Uroczystość promocji odbyła się 22 czerwca br. w Teatrze Śląskim. Po raz pierwszy w historii Katowic, ulicami Bankową i Warszawską do teatru kroczył pochód uniwersyteckiego Senatu z rektorem prof. dr hab. Maksymilianem Pazdanem oraz dziekanem Wydziału Filologicznego prof. dr hab. Tadeuszem Miczką. Na uroczystość m.in. przybyli: marszałek Senatu RP prof. dr hab. August Chełkowski, wojewoda katowicki Wojciech Czech, arcybiskup Damian Zimoń.

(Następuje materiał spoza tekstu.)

Lemma configure_sets_limits_witness :
  ∃ c', configure (charger 20 0 chip_regs) = (Ok tt, c') ∧ pin_ce c' = true ∧ configured [] c'.
Proof.
  pose proof (configure_sets_limits (P := chip) (EI := unit) (CE := bool) (X := line) (charger 20 0 chip_regs)) as H.
  specialize (H ltac:(reflexivity) ltac:(reflexivity)).
  destruct (configure _) as [r c'] eqn:E. assert (Hr : r = Ok tt).
  { change r with (r, c').1. rewrite <-E. vm_compute. reflexivity. }
  subst r. exists c'. split; [done|]. exact H.
Defined.

Lemma await_change_decides_witness :
  ∃ c', await_change 1001 1 (charger 20 0 chip_regs) = (Err ChargerTimeout, c') ∧ 1000 ≤ clock (pin_int c').
Proof.
  pose proof (await_change_decides (P := chip) (EI := unit) (CE := bool) (X := line) 1001 1 (charger 20 0 chip_regs)) as H.
  specialize (H ltac:(reflexivity) ltac:(reflexivity)).
  destruct (await_change _ _ _) as [r c'] eqn:E. assert (Hr : r = Err ChargerTimeout).
  { change r with (r, c').1. rewrite <-E. vm_compute. reflexivity. }
  subst r. exists c'. split; [done|]. destruct (H ltac:(lia) ltac:(lia)) as [_ Hc]. exact Hc.
Defined.

(** The flag of the conversion is set, and the battery voltage is 7700 mV. *)
Definition converted : Z → Z := reg_set 0x24 32 (reg_set 0x3B 30 (reg_set 0x3C 20 chip_regs)).
Lemma measurement_switched_off_witness :
  ∃ m c', measure_power 3 (charger 20 0 converted) = (Ok (Some m), c') ∧ battery_mv m = 7700 ∧ on (peripheral c') = false ∧
    ∃ tr ok, log (peripheral c') = tr ++ [ibat_off ok].
Proof.
  pose proof (measurement_switched_off (P := chip) (EI := unit) (CE := bool) (X := line) 3 (charger 20 0 converted)) as H.
  specialize (H ltac:(reflexivity) ltac:(reflexivity)).
  destruct (measure_power _ _) as [r c'] eqn:E. destruct H as (_ & Hoff & _ & [Hl|Hl]).
  - assert (Hr : r = Ok (Some (mkPower 0 0 0 0 7700 0))).
    { change r with (r, c').1. rewrite <-E. vm_compute. reflexivity. }
    subst r. eexists _, c'. split; [done|]. split; [done|]. split; [exact Hoff|]. exact Hl.
  - exfalso. assert (Hc : length (trace (peripheral c')) = 10%nat); [|by rewrite Hl in Hc].
    change c' with (r, c').2. rewrite <-E. vm_compute. reflexivity.
Defined.

(** The time-out of the conversion starts anew with every edge: a line that keeps firing
    extends the 500 ms without bound. *)
Lemma spurious_edges_extend_timeout :
  ∃ b', await_flag (EI := unit) 20 ADC_TIMEOUT_MS (mkBus (mkChip true [] chip_regs 100) (mkLine 100 0) CHARGER_ADDR) = (Ok false, b') ∧
    clock (bus_int b') = 8000000.
Proof. eexists. split; [vm_compute; reflexivity|]. reflexivity. Qed.

(** A register with a bit set that [Faults] has no field for makes [faults] report a
    fault, with no field set. *)
Lemma fault_without_fault :
  (faults (charger 20 0 (reg_set 0x20 128 chip_regs))).1 =
    Ok (Some (mkFaults false false false false false false false false false false)).
Proof. vm_compute. reflexivity. Qed.

(** [BatteryOnly] after [Adapter] writes neither the input switches nor the
    high-impedance mode: the adapter stays selected. *)
Lemma battery_only_keeps_adapter :
  let c' := run_calls [CSelectSource (Adapter 4500); CSelectSource BatteryOnly] (charger 20 0 chip_regs) in
  log (peripheral c') = [W 0x05 45 true; W 0x0F 186 true; W 0x13 64 true; W 0x0F 186 true] ∧ regs (peripheral c') 0x13 = 64.
Proof. split; vm_compute; reflexivity. Qed.
End DemoCharger.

Promocja oraz wszystkie imprezy towarzyszące jej przez trzy dni pobytu Josifa Brodskiego w Katowicach były świadectwem podniosłej i serdecznie gorącej atmosfery otaczającej osobę i twórczość pisarza. Klimat ten dobrze odzwierciedliła laudacja wygłoszona przez prodziekana Wydziału Filologicznego, prof. dr hab. Tadeusza Sławka: "To wielki zaszczyt móc gościć i honorować człowieka "wytrwałego", tego który potrafił dochować wierności światłu, które chroni, a które "nad bliźnim nie ma mocy". Niech tytuł doktora honoris causa będzie wyrazem naszego troskliwego pochylenia się nad słowem Poety i pokory przed Jego osiągnięciami i myślą".
Gościliśmy w naszej uczelni i mieście kogoś naprawdę niezwykłego. Jego przyjazd poprzedziła sława świetnego artysty, sława oraz legenda politycznego wygnańca i niezłomnego opozycjonisty komunistycznego totalitaryzmu oraz wszelkiej tyranii w dziejach.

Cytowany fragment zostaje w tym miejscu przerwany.